La CGT des organismes sociaux et la fédération CGT de la chimie organisaient une journée d'échanges jeudi 26 mars 2026 à l'occasion des 80 ans de la Sécurité sociale, « l'une des plus grandes conquêtes de la CGT et du Parti Communiste français, la création la plus révolutionnaire de la CGT », a rappelé en préambule Cécile Velasquez, secrétaire générale de la CGT des personnels des organismes sociaux.

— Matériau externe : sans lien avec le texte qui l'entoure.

Lemma call_through_contract (c : CachedKVStore S) o n t v ok err c' :
  coherent c ->
  call_through c o n t = ((v, ok, err), c') ->
  coherent c' /\ kv_view (store c') = kv_view (store c) /\
  (err = None -> answers (kv_view (store c)) (o, n, t) v ok).
Proof.
  intros Hc. unfold call_through.
  destruct (Get (store c) o n t) as [[[v0 ok0] err0] st] eqn:E.
  destruct (Get_contract _ _ _ _ _ _ _ _ (proj1 Hc) E) as (Hinv & Hview & Hres).
  destruct err0 as [e|]; intros Heq; simplify_eq.
  - split; [by apply coherent_with_store|]. split; [exact Hview | done].
  - split; [|split; [exact Hview | intros _; by apply Hres]].
    split; [exact Hinv|]. cbn. intros k e Hk. rewrite Hview.
    destruct (decide ((o, n, t) = k)) as [<-|Hne].
    + rewrite lookup_insert_eq in Hk. simplify_eq. cbn. by apply Hres.
    + rewrite lookup_insert_ne in Hk by exact Hne. by apply Hc.
Qed.

Lemma Cached_Get_contract (c : CachedKVStore S) o n t v ok err c' :
  coherent c ->
  Cached_Get c o n t = ((v, ok, err), c') ->
  coherent c' /\ kv_view (store c') = kv_view (store c) /\
  (err = None -> answers (kv_view (store c)) (o, n, t) v ok).
Proof.
  intros Hc. unfold Cached_Get.
  destruct (cache c !! (o, n, t)) as [e|] eqn:Hk;
    [destruct (live (clock c) e)|]; try by apply call_through_contract.
  intros Heq; simplify_eq. split; [exact Hc|]. split; [done|].
  intros _. by apply (proj2 Hc).
Qed.

Lemma Cached_Set_contract (c : CachedKVStore S) o n t v err c' :
  coherent c ->
  Cached_Set c o n t v = (err, c') ->
  coherent c' /\
  kv_view (store c') = match err with
                       | None => <[(o, n, t) := v]> (kv_view (store c))
                       | Some _ => kv_view (store c)
                       end.
Proof.
  intros Hc. unfold Cached_Set.
  destruct (Set_ (store c) o n t v) as [err0 st] eqn:E.
  destruct (Set_contract _ _ _ _ _ _ _ (proj1 Hc) E) as (Hinv & Hview).
  destruct err0 as [e|]; intros Heq; simplify_eq.
  - split; [by apply coherent_with_store | done].
  - split; [|done].
    apply (coherent_invalidate c st _ [(o, n, t)] Hinv Hview); [|exact Hc].
    intros k Hk. apply lookup_insert_ne. set_solver.
Qed.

Cette journée organisée à Montreuil se déroulait en même temps que les assises du Made in France sur l'industrie que la centrale organisaient à Pont-de-Claix, dans l’Isère, la ville des Vencorex dont l'usine a été liquidée au printemps 2025. « Nos deux initiatives, comme nos luttes ne s'opposent pas. Gagner sur la nationalisation d'Arcelor, ou empêcher que KemOne ne soit bradé, ou que l'usine Fibre Excellence à Saint Gaudens (en Haute-Garonne) ne ferme, c'est aussi lutter et gagner pour la sécurité sociale. Emploi, salaire, protection sociale, tout est lié », continuait Cécile Velasquez. Si la matinée était consacrée à la création de la Sécu, l'après-midi se voulait plus prospectif avec des échanges autour du projet 100% sécu porté par la CGT. « Aujourd'hui, on voudrait nous faire croire que ce qui a été pensé dans un moment des plus terribles de notre histoire doit être remis en cause ! Alors que les travailleuses et travailleurs de ce pays créent des richesses, fruit de leur travail », contestait Nathalie Bazire, dirigeante confédérale.

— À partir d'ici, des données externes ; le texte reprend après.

(** The run of three elements that starts one slot before the end of a
    four-slot array, with both counters about to wrap past [SIZE_MAX]. *)
Lemma queue_maximal_contiguous_run_witness :
  queue_pop 64 (mkQueue (2 ^ 64 - 1) 2) 2 = (3, 1) /\
  queue_pop 64 (queue_commit_pop 64 (mkQueue (2 ^ 64 - 1) 2) 1) 2 = (0, 2).
Proof.
  set (q := mkQueue (2 ^ 64 - 1) 2).
  destruct (queue_maximal_contiguous_run 64 2 q) as (E1 & _ & _ & _ & E2 & _).
  - lia.
  - unfold wf_queue; simpl; lia.
  - vm_compute; discriminate.
  - split.
    + rewrite E1. reflexivity.
    + assert (Hc : snd (queue_pop 64 q 2) = 1) by (rewrite E1; reflexivity).
      rewrite Hc in E2. rewrite E2 by (vm_compute; reflexivity).
      reflexivity.
Defined.

(** C6 (SPSC empty/full disambiguation).  For counters with
    [(tail - head) mod 2^w] in [[0, C]]: [queue_pop] sets [*count] to 0
    exactly when [head == tail], and [queue_push] sets it to 0 exactly when
    [(tail - head) mod 2^w == C]. *)
Theorem queue_empty_full (w k : Z) (q : Queue) :
  0 <= k < w -> wf_queue w q -> used w q <= 2 ^ k ->
  (snd (queue_pop w q k) = 0 <-> head q = tail q) /\
  (snd (queue_push w q k) = 0 <-> used w q = 2 ^ k).
Proof.
  intros Hk Hq Hu.
  rewrite (queue_pop_spec w k q Hk Hq Hu), (queue_push_spec w k q Hk Hq Hu).
  simpl snd.
  pose proof (used_range w k q Hk) as Ru.
  pose proof (pow2_pos k ltac:(lia)) as HC.
  pose proof (Z.mod_pos_bound (head q) _ HC) as Rh.
  pose proof (Z.mod_pos_bound (tail q) _ HC) as Rt.
  assert (E : used w q = 0 <-> head q = tail q).
  { destruct Hq as [Hh Ht]. unfold used, subw. split.
    - intros E0.
      destruct (Z_le_gt_dec (head q) (tail q)).
      + rewrite wrap_small in E0 by lia. lia.
      + rewrite (wrap_unique w _ (-1) (2 ^ w + tail q - head q)) in E0; lia.
    - intros ->. rewrite Z.sub_diag. apply wrap_small; lia. }
  split; [rewrite <- E |]; lia.
Qed.

Lemma queue_empty_full_witness :
  (snd (queue_pop 64 (mkQueue 5 5) 3) = 0 <-> 5 = 5) /\
  (snd (queue_push 64 (mkQueue 5 13) 3) = 0 <-> used 64 (mkQueue 5 13) = 2 ^ 3).
Proof.
  split.
  - apply (queue_empty_full 64 3 (mkQueue 5 5)).
    + lia.
    + unfold wf_queue; simpl; lia.
    + vm_compute; discriminate.
  - apply (queue_empty_full 64 3 (mkQueue 5 13)).
    + lia.
    + unfold wf_queue; simpl; lia.
    + vm_compute; discriminate.
Defined.

Lemma wf_shift_queue w d q : 0 <= w -> wf_queue w (shift_queue w d q).
Proof. intros; split; apply wrap_range; assumption. Qed.

Lemma used_shift_queue w d q : used w (shift_queue w d q) = used w q.
Proof. unfold used, shift_queue, subw, addw; simpl. apply wrap_sub_wrap. Qed.

Lemma wrap_add_multiple w k x n :
  0 <= k <= w -> wrap w (x + n * 2 ^ k) mod 2 ^ k = x mod 2 ^ k.
Proof.
  intros H. fold (wrap k (wrap w (x + n * 2 ^ k))).
  rewrite wrap_wrap_le by exact H. unfold wrap.
  apply Z.mod_add. pose proof (pow2_pos k); lia.
Qed.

Un régime universel basé sur la cotisation sociale
Et la secrétaire confédérale d’en dire davantage sur le 100% Sécu. « La CGT revendique la pérennité d'un régime universel basé sur la solidarité, financé par le salaire socialisé, géré par les intéressés eux-mêmes et couvrant l'ensemble des droits. Pendant que d'autres réfléchissent à la retraite à points, ou à cotisations définies, ou par capitalisation, la CGT continue de se battre pour l'abrogation de la réforme des retraites 2023, en visant le retour du départ à 60 ans avec départs anticipés pour pénibilité, et la garantie du maintien d'un système de retraites par répartition à prestations définies. La CGT est l'organisation qui pense une sécurité sociale qui soit réellement porteuse de droits pour toutes et tous, c'est la raison même de notre proposition du 100 % sécu. L'enjeu central est maintenant pour nous de définir les étapes pour aller au 100 % Sécu. Sortir le privé lucratif du financement de la sécurité sociale, et les complémentaires du champ spéculatif doit nous animer », continuait ainsi Nathalie Bazire.

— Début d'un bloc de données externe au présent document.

(** * Signing service: device store, signature chaining, counter discipline

    A shallow embedding of the Go sources of the signing service

      - crypto/signer.go            the [Signer] interface and its two variants
      - model (device.go, sign.go)  the records
      - persistence/inmemory.go     the in-memory [DeviceStorage]
      - domain/service.go           [CreateDevice], [SignData], [GetDevice],
                                    [GetAllDevices]

    The repository carries two copies of the in-memory store and of the
    domain service.  Each copy is embedded in a module of its own, named after
    the file (and line range) it is translated from, and every statement says
    which copy it is about.

    Go values are modelled as follows.  A [string] is a byte string; [int] is
    a 64-bit two's complement integer carried in [Z] with the wrap-around
    written out; [error] is the message of the error; a pointer
    [*SignatureDevice] is an address into an explicit heap, so that the
    sharing between the store, the service and the callers is visible; a
    slice [[]*SignatureDevice] is an address of a backing array.

    A method body is first a state transformer (one call at a time).  For
    calls that run in parallel, the body of [SignData] is cut into its
    actions and the service mutex [s.mu] is modelled by a step relation on
    configurations of goroutines; the read-write mutex inside the store
    guards single map operations, which are atomic actions here. *)

From Stdlib Require Import ZArith Strings.Byte Strings.String Strings.Ascii.
From stdpp Require Import gmap strings list fin_maps pretty.

Open Scope string_scope.
Open Scope Z_scope.
Open Scope list_scope.

(* ---------------------------------------------------------------------- *)
(** ** Go runtime values                                                   *)
(* ---------------------------------------------------------------------- *)

Module Go.

(** [error]: the text that [err.Error()] returns. *)
Abbreviation error := string (only parsing).

(** A Go result pair [(T, error)] with exactly one side set. *)
Inductive result (A : Type) : Type :=
| Ok (a : A)
| Err (e : error).
Arguments Ok {A} a.
Arguments Err {A} e.

Definition is_Ok {A} (r : result A) : bool :=
  match r with Ok _ => true | Err _ => false end.

(** [[]byte]. *)
Abbreviation bytes := (list byte) (only parsing).

(** [[]byte(s)]. *)
Definition bytes_of_string (s : string) : bytes := String.list_byte_of_string s.

(** [int] on a 64-bit platform. *)
Definition max_int : Z := 2 ^ 63 - 1.
Definition min_int : Z := - 2 ^ 63.
Definition wrap_int (z : Z) : Z := (z + 2 ^ 63) mod 2 ^ 64 - 2 ^ 63.

(** [x++] on an [int]. *)
Definition incr (x : Z) : Z := wrap_int (x + 1).

(** The verb [%d] of package fmt on an [int]. *)
Definition fmt_d (x : Z) : string := pretty x.

(** [fmt.Sprintf("%d_%s_%s", c, data, last)]. *)
Definition Sprintf_d_s_s (c : Z) (data last : string) : string :=
  fmt_d c +:+ "_" +:+ data +:+ "_" +:+ last.

(** *** encoding/base64, [StdEncoding] (RFC 4648, with padding) *)

Definition encodeStd : list ascii :=
  list_ascii_of_string
    "ABCDEFGHIJKLMNOPQRSTUVWXYZabcdefghijklmnopqrstuvwxyz0123456789+/".

Definition sextet (v : Z) (shift : Z) : ascii :=
  nth (Z.to_nat (Z.land (Z.shiftr v shift) 63)) encodeStd "="%char.

Definition val (b : byte) : Z := Z.of_N (Byte.to_N b).

Fixpoint EncodeToString (src : bytes) : string :=
  match src with
  | [] => ""
  | [a] =>
      let v := Z.shiftl (val a) 16 in
      String (sextet v 18) (String (sextet v 12) "==")
  | [a; b] =>
      let v := Z.lor (Z.shiftl (val a) 16) (Z.shiftl (val b) 8) in
      String (sextet v 18) (String (sextet v 12) (String (sextet v 6) "="))
  | a :: b :: c :: rest =>
      let v := Z.lor (Z.lor (Z.shiftl (val a) 16) (Z.shiftl (val b) 8)) (val c) in
      String (sextet v 18) (String (sextet v 12)
        (String (sextet v 6) (String (sextet v 0) (EncodeToString rest))))
  end.

(** [base64.StdEncoding.EncodeToString([]byte(s))]. *)
Definition base64 (s : string) : string := EncodeToString (bytes_of_string s).

End Go.
Import Go.

(* ---------------------------------------------------------------------- *)
(** ** Package crypto                                                      *)
(* ---------------------------------------------------------------------- *)

(** What the signers and the key generators take from Go's standard library
    (crypto/rand, crypto/sha256, crypto/rsa, crypto/ecdsa).  [Rand] is the
    state of [rand.Reader]: both signature schemes and both generators draw
    from it.  The two [Generate] methods belong to crypto/generator.go, which
    is outside the translated sources; they are taken as given, with the
    signature their callers use. *)
Class Primitives := {
  Rand : Type;
  rsa_PrivateKey : Type;
  rsa_PublicKey : Type;
  ecdsa_PrivateKey : Type;
  ecdsa_PublicKey : Type;
  sha256_Sum256 : list byte → list byte;
  rsa_SignPKCS1v15 : Rand → rsa_PrivateKey → list byte → result (list byte) * Rand;
  ecdsa_SignASN1 : Rand → ecdsa_PrivateKey → list byte → result (list byte) * Rand;
  RSAGenerator_Generate : Rand → result (rsa_PublicKey * rsa_PrivateKey) * Rand;
  ECCGenerator_Generate : Rand → result (ecdsa_PublicKey * ecdsa_PrivateKey) * Rand
}.

Module crypto.
Section signer.
Context `{Primitives}.

(** [type Signer interface { Sign(dataToBeSigned []byte) ([]byte, error) }]
    with its two implementations. *)
Inductive Signer : Type :=
| RSASigner (privateKey : rsa_PrivateKey)
| ECDSASigner (privateKey : ecdsa_PrivateKey).

Definition NewRSASigner (privateKey : rsa_PrivateKey) : Signer :=
  RSASigner privateKey.

Definition NewECDSASigner (privateKey : ecdsa_PrivateKey) : Signer :=
  ECDSASigner privateKey.

(** The method [Sign], dispatched on the dynamic type of the receiver. *)
Definition Sign (s : Signer) (dataToBeSigned : list byte) (r : Rand)
  : result (list byte) * Rand :=
  match s with
  | RSASigner privateKey =>
      let hash := sha256_Sum256 dataToBeSigned in
      rsa_SignPKCS1v15 r privateKey hash
  | ECDSASigner privateKey =>
      let hash := sha256_Sum256 dataToBeSigned in
      ecdsa_SignASN1 r privateKey hash
  end.
End signer.
End crypto.

(* ---------------------------------------------------------------------- *)
(** ** Package model                                                       *)
(* ---------------------------------------------------------------------- *)

Module model.
Section records.
Context `{Primitives}.

(** A value of the empty interface, as the key fields hold it. *)
Inductive any : Type :=
| nil
| RSAPrivate (k : rsa_PrivateKey)
| RSAPublic (k : rsa_PublicKey)
| ECPrivate (k : ecdsa_PrivateKey)
| ECPublic (k : ecdsa_PublicKey).

Record SignatureDevice := mkDevice {
  ID : string;
  Label : string;
  Algorithm : string;
  SignatureCounter : Z;
  LastSignature : string;
  PublicKey : any;
  PrivateKey : any;
  Signer : option crypto.Signer        (** [None] is the nil interface value *)
}.

Record CreateDeviceOptions := mkCreate {
  opt_ID : string;
  opt_Label : string;
  opt_Algorithm : string
}.

Record SignDataOptions := mkSign {
  DeviceID : string;
  Data : string
}.

Record SignDataResponse := mkResp {
  Signature : string;
  SignedData : string
}.

Definition set_SignatureCounter (c : Z) (d : SignatureDevice) : SignatureDevice :=
  mkDevice (ID d) (Label d) (Algorithm d) c (LastSignature d)
           (PublicKey d) (PrivateKey d) (Signer d).

Definition set_LastSignature (l : string) (d : SignatureDevice) : SignatureDevice :=
  mkDevice (ID d) (Label d) (Algorithm d) (SignatureCounter d) l
           (PublicKey d) (PrivateKey d) (Signer d).

Definition set_Label (l : string) (d : SignatureDevice) : SignatureDevice :=
  mkDevice (ID d) l (Algorithm d) (SignatureCounter d) (LastSignature d)
           (PublicKey d) (PrivateKey d) (Signer d).
End records.
End model.
Import model.

(* ---------------------------------------------------------------------- *)
(** ** Program state and the monad of method bodies                        *)
(* ---------------------------------------------------------------------- *)

(** Addresses of heap objects. *)
Abbreviation ptr := positive (only parsing).

Section state.
Context `{Primitives}.

Record State := mkState {
  devices : gmap string ptr;           (** the field [devices] of the store *)
  heap : gmap ptr SignatureDevice;     (** the [SignatureDevice] objects *)
  slices : gmap ptr (list ptr);        (** backing arrays of device slices *)
  rand : Rand;                         (** [rand.Reader] *)
  generate_calls : list string         (** ghost: the calls of a key generator, by algorithm *)
}.

(** A method body: a state transformer that may panic ([None]), which is
    what dereferencing an address that holds no object does. *)
Definition M (A : Type) : Type := State → option (A * State).

Definition ret {A} (a : A) : M A := λ s, Some (a, s).

Definition bind {A B} (m : M A) (f : A → M B) : M B :=
  λ s, match m s with
       | Some (a, s') => f a s'
       | None => None
       end.

Definition get_state : M State := λ s, Some (s, s).
Definition panic {A} : M A := λ _, None.

(** Reading the object at [p]. *)
Definition load (p : ptr) : M SignatureDevice :=
  λ s, match heap s !! p with
       | Some d => Some (d, s)
       | None => None
       end.

(** Assignment to fields of the object at [p]. *)
Definition modify (p : ptr) (f : SignatureDevice → SignatureDevice) : M unit :=
  λ s, match heap s !! p with
       | Some d =>
           Some (tt, mkState (devices s) (<[p := f d]> (heap s)) (slices s)
                             (rand s) (generate_calls s))
       | None => None
       end.

(** [&SignatureDevice{...}] *)
Definition alloc (d : SignatureDevice) : M ptr :=
  λ s, let p := fresh (dom (heap s)) in
       Some (p, mkState (devices s) (<[p := d]> (heap s)) (slices s)
                        (rand s) (generate_calls s)).

(** A new backing array holding [l]. *)
Definition alloc_slice (l : list ptr) : M ptr :=
  λ s, let a := fresh (dom (slices s)) in
       Some (a, mkState (devices s) (heap s) (<[a := l]> (slices s))
                        (rand s) (generate_calls s)).

(** A call that draws from [rand.Reader]. *)
Definition with_rand {A} (f : Rand → A * Rand) : M A :=
  λ s, let '(a, r) := f (rand s) in
       Some (a, mkState (devices s) (heap s) (slices s) r (generate_calls s)).

(** Ghost: note that the key generator for [alg] is called. *)
Definition note_generate (alg : string) : M unit :=
  λ s, Some (tt, mkState (devices s) (heap s) (slices s) (rand s)
                         (generate_calls s ++ [alg])%list).

(** [m[k] = p] on the map of the store. *)
Definition map_store (k : string) (p : ptr) : M unit :=
  λ s, Some (tt, mkState (<[k := p]> (devices s)) (heap s) (slices s)
                         (rand s) (generate_calls s)).

(** [p, exists := m[k]] *)
Definition map_lookup (k : string) : M (option ptr) :=
  λ s, Some (devices s !! k, s).
End state.

Declare Scope go_scope.
Delimit Scope go_scope with go.
Notation "'let*' x ':=' m 'in' k" := (bind m (λ x, k))
  (at level 10, x name, m at level 100, k at level 200,
   format "'[v' 'let*'  x  ':='  m  'in'  '/' k ']'") : go_scope.
Notation "'run' m 'in' k" := (bind m (λ _, k))
  (at level 10, m at level 100, k at level 200,
   format "'[v' 'run'  m  'in'  '/' k ']'") : go_scope.
Open Scope go_scope.

(* ---------------------------------------------------------------------- *)
(** ** Package domain: the storage contract                                *)
(* ---------------------------------------------------------------------- *)

(** domain/storage.go, [type DeviceStorage interface]: a value of the
    interface is the table of its four methods.  [Save] and [Update] return
    the [error] ([None] for [nil]). *)
Module storage_go.
Record DeviceStorage `{Primitives} := {
  Save : ptr → M (option error);
  Update : ptr → M (option error);
  GetDevice : string → M (result ptr);
  GetAllDevices : M (result ptr)
}.
End storage_go.

(* ---------------------------------------------------------------------- *)
(** ** Package persistence: the in-memory store                            *)
(* ---------------------------------------------------------------------- *)

(** persistence/inmemory.go, lines 1-69: the copy whose [Save] refuses an
    identifier that is already present. *)
Module inmemory_go_a.
Section methods.
Context `{Primitives}.

Definition Save (device : ptr) : M (option error) :=
  let* d := load device in
  let* found := map_lookup (ID d) in
  match found with
  | Some _ => ret (Some ("device " +:+ ID d +:+ " already exists"))
  | None =>
      run map_store (ID d) device in
      ret None
  end.

Definition Update (device : ptr) : M (option error) :=
  let* d := load device in
  run map_store (ID d) device in
  ret None.

Definition GetDevice (id : string) : M (result ptr) :=
  let* found := map_lookup id in
  match found with
  | None => ret (Err "device not found")
  | Some device => ret (Ok device)
  end.

(** The loop ranges over the map in an order Go leaves unspecified; the
    model takes the order of [map_to_list]. *)
Definition GetAllDevices : M (result ptr) :=
  let* s := get_state in
  let* devices := alloc_slice (map_to_list (devices s)).*2 in
  ret (Ok devices).

(** [NewInMemoryStorage()], seen through the interface.  The map itself is
    the component [devices] of the state. *)
Definition NewInMemoryStorage : storage_go.DeviceStorage :=
  storage_go.Build_DeviceStorage _ Save Update GetDevice GetAllDevices.
End methods.
End inmemory_go_a.

(** persistence/inmemory.go, lines 71-124: the copy whose [Save] stores
    without looking. *)
Module inmemory_go_b.
Section methods.
Context `{Primitives}.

Pierre Caillaud-Croizat, petit-fils du « père de la Sécu » Ambroise Croizat, a raconté la manière dont la Sécu s'est mise à fonctionner en moins d'un an, « avec l'appui de militants de la CGT qui vont avoir cette clairvoyance de comprendre qu'il est en train de se passer quelque chose d'extraordinaire, et qui sur leur temps libre, vont participer à la construction de la Sécurité Sociale dans un pays ruiné ». Basée sur la cotisation sociale, gouvernée majoritairement par des représentants de salariés, cette caisse est une expérience de gestion ouvrière. Qui dès ses origines, se heurte à de très vives résistances. « Dès le début, ce projet n'est pas accepté car il remet en cause les intérêts de toute une minorité organisée : le patronat bien sûr, mais aussi les mutualistes, les médecins », rappelait Nicolas Da Silva, économiste spécialiste de la Sécu. « La sécu n'a jamais été consensuelle. Cette caisse unifiée a été combattue, hier comme aujourd'hui le sont celles et ceux qui veulent le 100% sécu ».